Koalicja PiS z Konfederacją mogłaby uzyskać 250 mandatów do Sejmu. Fot. Zbyszek Kaczmarek/REPORTER/ WOJCIECH STROZYK/REPORTER

Sondaże polityczne nieustannie wskazują, że partia Jarosława Kaczyńskiego cieszy się największym poparciem. I tak jest również w przypadku najnowszego sondażu pracowni Estrymator. Zjednoczona Prawica wygrałaby wybory parlamentarne. Do samodzielnej większości w Sejmie brakowałoby jej jednak 28 mandatów.

Sondaż został przeprowadzony dla portalu dorzeczy.pl w dniach 20-21 kwietnia 2023 roku na ogólnopolskiej, reprezentatywnej próbie 1059 dorosłych Polaków.

Nowy sondaż przedwyborczy. PiS i KO z nieznacznym spadkiem, Konfederacja pnie się w górę

Głos na Prawo i Sprawiedliwość oddałoby 35,7 proc. respondentów, co oznacza, że partia odnotowała spadek poparcia o 0,4 pkt proc. Na drugim miejscu w sondażu znalazła się Koalicja Obywatelska, na którą zagłosowałoby 25,5 proc. ankietowanych. W tym przypadku odnotowano spadek o 0,3 pkt proc.

Trzecie miejsce zajęła Konfederacja. Na tę partię głos oddałoby aż 11,2 proc. respondentów, co oznacza wzrost o 0,2 pkt proc. Natomiast poparcie dla wspólnej listy Nowej Lewicy i partii Razem zadeklarowało 9,7 proc. pytanych.

Polskie Stronnictwo Ludowe odnotowało spadek o 0,2 pkt proc. Na tę partię zagłosowałoby 6,8 proc. ankietowanych, natomiast na Polskę 2050 Szymona Hołowni swój głos zadeklarowało 6,2 proc. respondentów.

Do Sejmu nie dostaliby się natomiast Bezpartyjni Samorządowcy, na których chęć oddania głosu wyraziło 3,5 proc. ankietowanych oraz Kukiz'15 z wynikiem 1 proc. głosów, a także AgroUnia i Porozumienie - 0,2 proc.

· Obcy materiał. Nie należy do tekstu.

(* ===== verification/Common.v ===== *)
(** * Addresses and hashes (package [common], [crypto.Keccak256])

    A [common.Address] is the 160-bit number its 20 bytes denote, a
    [common.Hash] the 256-bit number its 32 bytes denote; the zero arrays are
    the number 0.  Keccak-256 comes from golang.org/x/crypto and is a parameter
    ([Keccak]).  The file holds the conversions, the EIP-55 spelling of an
    address with the string order on it, and the proof that this order is a
    strict total order on addresses. *)
From S2P Require Import Prelude.
From Stdlib Require Import ZArith Lia Strings.Byte.
From stdpp Require Import base list option sorting.
Open Scope Z_scope.

Definition Address := Z.
Definition Hash := Z.

Definition AddressLength : nat := 20.
Definition HashLength : nat := 32.

(** The values a 20- or 32-byte array can have. *)
Definition address_ok (a : Address) : Prop := 0 <= a < 2 ^ 160.
Definition hash_ok (h : Hash) : Prop := 0 <= h < 2 ^ 256.

#[global] Instance address_ok_dec a : Decision (address_ok a).
Proof. unfold address_ok. apply _. Defined.
#[global] Instance hash_ok_dec h : Decision (hash_ok h).
Proof. unfold hash_ok. apply _. Defined.

Definition EmptyHash : Hash := 0.
Definition EmptyAddress : Address := 0.

(** [SetBytes] crops a longer slice from the left and left-pads a shorter. *)
Definition BytesToHash (b : bytes) : Hash := be_value (drop (length b - HashLength) b).
Definition BytesToAddress (b : bytes) : Address := be_value (drop (length b - AddressLength) b).
Definition Hash_Bytes (h : Hash) : bytes := be_fixed HashLength h.
Definition Address_Bytes (a : Address) : bytes := be_fixed AddressLength a.

(** Keccak-256, of 32-byte digests. *)
Class Keccak := {
  keccak256 : bytes -> bytes;
  keccak256_length data : length (keccak256 data) = 32%nat
}.

Definition Keccak256Hash `{Keccak} (data : bytes) : Hash := BytesToHash (keccak256 data).

(** ** Hexadecimal spelling *)

(** The lower-case digit of a number below 16. *)
Definition hex_digit (n : Z) : byte := byte_of_Z (if n <? 10 then 48 + n else 87 + n).

Definition hex_encode (bs : bytes) : bytes :=
  flat_map (fun b => [hex_digit (Z_of_byte b / 16); hex_digit (Z_of_byte b mod 16)]) bs.

Definition Address_hex (a : Address) : bytes := x30 :: x78 :: hex_encode (Address_Bytes a).

Section Spelling.
Context `{Keccak}.

(** The digit at position [i] (after the prefix) is raised to upper case when
    it is a letter and the matching nibble of the digest is above 7. *)
Definition checksum_digit (hash : bytes) (i : nat) (c : byte) : byte :=
  let hashByte := Z_of_byte (default x00 (hash !! (i / 2)%nat)) in
  let nibble := if (i mod 2 =? 0)%nat then Z.shiftr hashByte 4 else Z.land hashByte 15 in
  if (57 <? Z_of_byte c) && (7 <? nibble) then byte_of_Z (Z_of_byte c - 32) else c.

Definition checksumHex (a : Address) : bytes :=
  let buf := Address_hex a in
  let digits := drop 2 buf in
  take 2 buf ++ imap (checksum_digit (keccak256 digits)) digits.

Definition Address_String (a : Address) : bytes := checksumHex a.

End Spelling.

(** [strings.Compare] *)
Fixpoint bytes_compare (a b : bytes) : comparison :=
  match a, b with
  | [], [] => Eq
  | [], _ => Lt
  | _, [] => Gt
  | x :: a', y :: b' =>
      match Z_of_byte x ?= Z_of_byte y with Eq => bytes_compare a' b' | c => c end
  end.

(** ** The order on strings *)

Lemma bytes_compare_eq a b : bytes_compare a b = Eq <-> a = b.
Proof.
  split; [|intros <-; induction a; simpl; [done|by rewrite Z.compare_refl]].
  revert b. induction a as [|x a IH]; intros [|y b]; simpl; try done.
  destruct (Z.compare_spec (Z_of_byte x) (Z_of_byte y)) as [E| |]; try done.
  intros ?%IH. f_equal; [by apply Z_of_byte_inj|done].
Qed.

Lemma bytes_compare_antisym a b : bytes_compare b a = CompOpp (bytes_compare a b).
Proof.
  revert b. induction a as [|x a IH]; intros [|y b]; simpl; try done.
  rewrite (Z.compare_antisym (Z_of_byte x)). destruct (Z_of_byte x ?= Z_of_byte y); simpl; auto.
Qed.

Lemma bytes_compare_lt_trans a b c :
  bytes_compare a b = Lt -> bytes_compare b c = Lt -> bytes_compare a c = Lt.
Proof.
  revert b c. induction a as [|x a IH]; intros [|y b] [|z c]; simpl; try done.
  destruct (Z.compare_spec (Z_of_byte x) (Z_of_byte y)) as [E1|E1|E1]; try done;
  destruct (Z.compare_spec (Z_of_byte y) (Z_of_byte z)) as [E2|E2|E2]; try done; intros ? ?.
  - rewrite E1, E2, Z.compare_refl. eauto.
  - rewrite E1. apply Z.compare_lt_iff in E2. by rewrite E2.
  - rewrite <- E2. apply Z.compare_lt_iff in E1. by rewrite E1.
  - assert (Z_of_byte x < Z_of_byte z) as E3%Z.compare_lt_iff by lia. by rewrite E3.
Qed.

(** ** The spelling determines the address *)

(** Lower-casing undoes the checksum. *)
Definition lower (c : byte) : byte :=
  if (65 <=? Z_of_byte c) && (Z_of_byte c <=? 70) then byte_of_Z (Z_of_byte c + 32) else c.

Definition hex_value (c : byte) : Z :=
  if Z_of_byte c <=? 57 then Z_of_byte c - 48 else Z_of_byte c - 87.

Lemma hex_digit_value n : 0 <= n < 16 -> hex_value (hex_digit n) = n.
Proof.
  intros. unfold hex_value, hex_digit. rewrite Z_of_byte_of_Z.
  destruct (Z.ltb_spec n 10); rewrite Z.mod_small by lia;
    [destruct (Z.leb_spec (48 + n) 57)|destruct (Z.leb_spec (87 + n) 57)]; lia.
Qed.

Lemma hex_encode_inj a b : hex_encode a = hex_encode b -> a = b.
Proof.
  revert b. induction a as [|x a IH]; intros [|y b]; cbn; try done.
  intros [= H1 H2 ->%IH]. f_equal. apply Z_of_byte_inj.
  pose proof (Z_of_byte_range x). pose proof (Z_of_byte_range y).
  apply (f_equal hex_value) in H1, H2.
  rewrite !hex_digit_value in H1, H2
    by (first [apply Z.mod_pos_bound; lia | split; [apply Z.div_pos; lia|apply Z.div_lt_upper_bound; lia]]).
  rewrite (Z.div_mod (Z_of_byte x) 16), (Z.div_mod (Z_of_byte y) 16) by lia. congruence.
Qed.

Lemma lower_checksum_digit hash i n : 0 <= n < 16 ->
  lower (checksum_digit hash i (hex_digit n)) = hex_digit n.
Proof.
  intros Hn. unfold checksum_digit. set (nib := if (i mod 2 =? 0)%nat then _ else _).
  generalize (7 <? nib). intros up. clear nib.
  assert (Forall (fun m => lower (if (57 <? Z_of_byte (hex_digit m)) && up
    then byte_of_Z (Z_of_byte (hex_digit m) - 32) else hex_digit m) = hex_digit m) (seqZ 0 16)) as Hall
    by (destruct up; decide_eval).
  rewrite Forall_forall in Hall. apply Hall, elem_of_seqZ. lia.
Qed.

Lemma lower_checksum hash k bs :
  lower <$> imap (fun i => checksum_digit hash (i + k)) (hex_encode bs) = hex_encode bs.
Proof.
  revert k. induction bs as [|b bs IH]; intros k; [done|].
  pose proof (Z_of_byte_range b). cbn [hex_encode flat_map app imap fmap list_fmap]. unfold compose.
  rewrite !lower_checksum_digit
    by (first [apply Z.mod_pos_bound; lia | split; [apply Z.div_pos; lia|apply Z.div_lt_upper_bound; lia]]).
  do 2 f_equal. change (flat_map _ bs) with (hex_encode bs). etransitivity; [|apply (IH (S (S k)))]. f_equal.
  apply imap_ext. intros i x _. cbn. f_equal. lia.
Qed.

Section SpellingProofs.
Context `{Keccak}.

Lemma Address_String_inj a b : address_ok a -> address_ok b ->
  Address_String a = Address_String b -> a = b.
Proof.
  intros Ha Hb He. unfold Address_String, checksumHex, Address_hex in He. cbn [drop take app] in He.
  apply (f_equal (drop 2)) in He. cbn [drop] in He. unfold Address_Bytes in He.
  set (x := be_fixed AddressLength a) in He. set (y := be_fixed AddressLength b) in He.
  assert (forall k z, lower <$> imap (checksum_digit k) (hex_encode z) = hex_encode z) as Hl.
  { intros k z. rewrite <- (lower_checksum k 0 z) at 2. f_equal. apply imap_ext. intros i c _. cbn. f_equal. lia. }
  apply (f_equal (fmap lower)) in He.
  rewrite !drop_0, !take_0 in He. cbn [app] in He. rewrite !Hl in He. apply hex_encode_inj in He.
  apply (f_equal be_value) in He. unfold x, y in He.
  rewrite !be_value_fixed_small in He; [done|exact Hb|exact Ha].
Qed.

End SpellingProofs.

(** ** Conversions *)

Lemma BytesToHash_Bytes h : hash_ok h -> BytesToHash (Hash_Bytes h) = h.
Proof.
  intros Hh. unfold BytesToHash, Hash_Bytes. rewrite length_be_fixed, Nat.sub_diag, drop_0.
  by apply be_value_fixed_small.
Qed.

Lemma BytesToAddress_Bytes a : address_ok a -> BytesToAddress (Address_Bytes a) = a.
Proof.
  intros Hh. unfold BytesToAddress, Address_Bytes. rewrite length_be_fixed, Nat.sub_diag, drop_0.
  by apply be_value_fixed_small.
Qed.

Lemma BytesToHash_ok b : hash_ok (BytesToHash b).
Proof.
  unfold BytesToHash, hash_ok. pose proof (be_value_range (drop (length b - HashLength) b)) as Hr.
  rewrite length_drop in Hr. split; [lia|]. eapply Z.lt_le_trans; [apply Hr|].
  change (2 ^ 256) with (256 ^ Z.of_nat HashLength). apply Z.pow_le_mono_r; lia.
Qed.

Lemma BytesToAddress_ok b : address_ok (BytesToAddress b).
Proof.
  unfold BytesToAddress, address_ok. pose proof (be_value_range (drop (length b - AddressLength) b)) as Hr.
  rewrite length_drop in Hr. split; [lia|]. eapply Z.lt_le_trans; [apply Hr|].
  change (2 ^ 160) with (256 ^ Z.of_nat AddressLength). apply Z.pow_le_mono_r; lia.
Qed.

Lemma Keccak256Hash_ok `{Keccak} data : hash_ok (Keccak256Hash data).
Proof. apply BytesToHash_ok. Qed.

(** Equal hash values are equal digests. *)
Lemma Keccak256Hash_digest `{Keccak} d : Hash_Bytes (Keccak256Hash d) = keccak256 d.
Proof.
  unfold Hash_Bytes, Keccak256Hash, BytesToHash. rewrite keccak256_length, Nat.sub_diag, drop_0.
  etransitivity; [|apply be_fixed_value]. by rewrite keccak256_length.
Qed.

(** A concrete digest to evaluate the definitions with. *)
Program Definition sample_keccak : Keccak := {|
  keccak256 := fun data => be_fixed 32 (fold_left (fun acc b => (acc * 31 + Z_of_byte b + 1) mod 1000003) data 7)
|}.
Next Obligation. intros. apply length_be_fixed. Qed.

PiS może mieć większość w Sejmie. Ale tylko z Konfederacją

Do Sejmu weszłoby 203 posłów reprezentujących Prawo i Sprawiedliwość, co nie pozwoliłoby na samodzielne rządy tej partii. Istniałaby jednak możliwość na uzyskanie większości w przypadku, gdy PiS połączyłby siły z Konfederacją, która według sondażu uzyskałaby 47 mandatów.

Koalicja Obywatelska mogłaby liczyć na 133 mandaty, Lewica na 38 mandatów, a PSL i Polska 2050 kolejno 21 i 17 miejsc w Sejmie. 

Czy opozycja ma szansę pokonać PiS?

Ostatnie sondaże są bezlitosne dla opozycji. Drastyczny skok notowań Konfederacji dał Jarosławowi Kaczyńskiemu szansę na trzecią kadencję. Podczas gdy Prawo i Sprawiedliwość szykuje się na wybory, na opozycji trwa spór o formułę startu do parlamentu.

Istnieje jednak szansa, że wariant jednej listy "Zjednoczonej Opozycji" pod przywództwem Donalda Tuska może zyskać znaczną większość w Sejmie. Drugi wariant to start w dwóch blokach. Pierwszy blok to Platforma Obywatelska i Lewica. Kolejny to PSL i Polska 2050. Taki układ także dałby opozycji zwycięstwo w nadchodzących wyborach.